- **Aim of the task**
Search the data below for the word "calls" and copy each line that holds it.

[Collected data entries]
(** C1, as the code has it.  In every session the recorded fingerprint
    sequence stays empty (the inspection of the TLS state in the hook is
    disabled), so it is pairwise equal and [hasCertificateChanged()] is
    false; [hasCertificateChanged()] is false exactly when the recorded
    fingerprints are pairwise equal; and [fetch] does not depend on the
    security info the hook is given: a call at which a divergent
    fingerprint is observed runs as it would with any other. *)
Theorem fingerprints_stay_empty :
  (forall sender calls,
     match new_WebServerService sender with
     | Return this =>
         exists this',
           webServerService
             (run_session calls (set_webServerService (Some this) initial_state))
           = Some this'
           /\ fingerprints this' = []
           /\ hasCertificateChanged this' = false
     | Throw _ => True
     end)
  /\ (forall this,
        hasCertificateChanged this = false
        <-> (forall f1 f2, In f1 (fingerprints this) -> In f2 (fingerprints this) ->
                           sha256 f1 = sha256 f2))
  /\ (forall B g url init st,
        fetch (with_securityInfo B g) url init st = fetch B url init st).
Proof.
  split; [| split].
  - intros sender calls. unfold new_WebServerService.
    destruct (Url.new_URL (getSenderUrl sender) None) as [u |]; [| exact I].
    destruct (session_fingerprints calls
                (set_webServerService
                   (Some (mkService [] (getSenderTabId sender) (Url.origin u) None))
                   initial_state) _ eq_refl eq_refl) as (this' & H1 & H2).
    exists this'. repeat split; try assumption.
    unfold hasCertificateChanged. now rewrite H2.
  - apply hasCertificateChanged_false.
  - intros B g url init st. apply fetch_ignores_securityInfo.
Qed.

...

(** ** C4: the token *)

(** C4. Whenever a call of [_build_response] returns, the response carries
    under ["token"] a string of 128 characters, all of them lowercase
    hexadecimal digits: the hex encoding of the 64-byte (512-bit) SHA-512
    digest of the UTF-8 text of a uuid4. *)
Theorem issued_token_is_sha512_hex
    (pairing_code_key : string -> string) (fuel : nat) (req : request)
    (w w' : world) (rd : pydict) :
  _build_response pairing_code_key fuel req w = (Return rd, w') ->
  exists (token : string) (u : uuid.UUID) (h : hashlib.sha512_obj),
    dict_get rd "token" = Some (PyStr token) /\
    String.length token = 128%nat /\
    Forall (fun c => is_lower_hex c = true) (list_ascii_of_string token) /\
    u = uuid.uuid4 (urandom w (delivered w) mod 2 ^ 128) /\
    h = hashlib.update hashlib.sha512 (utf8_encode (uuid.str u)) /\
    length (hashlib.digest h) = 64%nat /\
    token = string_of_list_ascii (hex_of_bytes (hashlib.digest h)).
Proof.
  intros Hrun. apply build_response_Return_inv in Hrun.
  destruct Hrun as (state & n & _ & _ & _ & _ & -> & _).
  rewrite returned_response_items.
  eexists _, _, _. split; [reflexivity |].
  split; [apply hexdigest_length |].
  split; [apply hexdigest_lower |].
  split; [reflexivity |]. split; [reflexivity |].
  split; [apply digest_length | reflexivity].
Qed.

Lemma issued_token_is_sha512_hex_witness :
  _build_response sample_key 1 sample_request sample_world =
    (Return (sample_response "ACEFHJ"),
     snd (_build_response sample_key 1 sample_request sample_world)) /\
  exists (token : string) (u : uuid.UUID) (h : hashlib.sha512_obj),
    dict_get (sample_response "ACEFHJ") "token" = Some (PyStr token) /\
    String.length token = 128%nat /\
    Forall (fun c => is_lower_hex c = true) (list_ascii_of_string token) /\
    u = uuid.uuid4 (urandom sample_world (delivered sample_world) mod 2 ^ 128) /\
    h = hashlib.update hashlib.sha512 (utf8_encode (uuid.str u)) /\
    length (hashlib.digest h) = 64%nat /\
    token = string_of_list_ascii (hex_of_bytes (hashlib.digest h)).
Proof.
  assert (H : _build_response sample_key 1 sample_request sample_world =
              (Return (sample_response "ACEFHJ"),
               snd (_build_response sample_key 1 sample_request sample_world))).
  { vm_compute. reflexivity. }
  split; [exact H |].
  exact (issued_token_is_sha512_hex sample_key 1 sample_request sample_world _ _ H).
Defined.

* * *

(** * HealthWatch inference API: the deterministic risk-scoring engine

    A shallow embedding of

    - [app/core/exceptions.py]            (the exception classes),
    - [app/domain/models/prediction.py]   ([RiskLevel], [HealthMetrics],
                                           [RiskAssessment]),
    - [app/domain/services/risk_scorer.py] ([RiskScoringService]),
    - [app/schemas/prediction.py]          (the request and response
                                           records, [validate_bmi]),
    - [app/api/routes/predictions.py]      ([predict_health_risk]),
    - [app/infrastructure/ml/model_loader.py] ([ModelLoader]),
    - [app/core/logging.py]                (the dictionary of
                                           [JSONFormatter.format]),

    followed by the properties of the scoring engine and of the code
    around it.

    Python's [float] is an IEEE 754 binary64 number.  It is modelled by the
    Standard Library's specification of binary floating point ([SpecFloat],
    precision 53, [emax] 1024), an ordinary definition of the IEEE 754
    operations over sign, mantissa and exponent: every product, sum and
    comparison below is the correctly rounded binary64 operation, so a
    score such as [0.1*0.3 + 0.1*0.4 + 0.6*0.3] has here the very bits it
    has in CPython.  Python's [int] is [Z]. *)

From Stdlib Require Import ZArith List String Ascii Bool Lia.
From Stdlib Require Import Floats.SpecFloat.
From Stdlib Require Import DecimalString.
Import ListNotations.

- **Reply to the task**
  (forall sender calls,
             (run_session calls (set_webServerService (Some this) initial_state))
  - intros sender calls. unfold new_WebServerService.
    destruct (session_fingerprints calls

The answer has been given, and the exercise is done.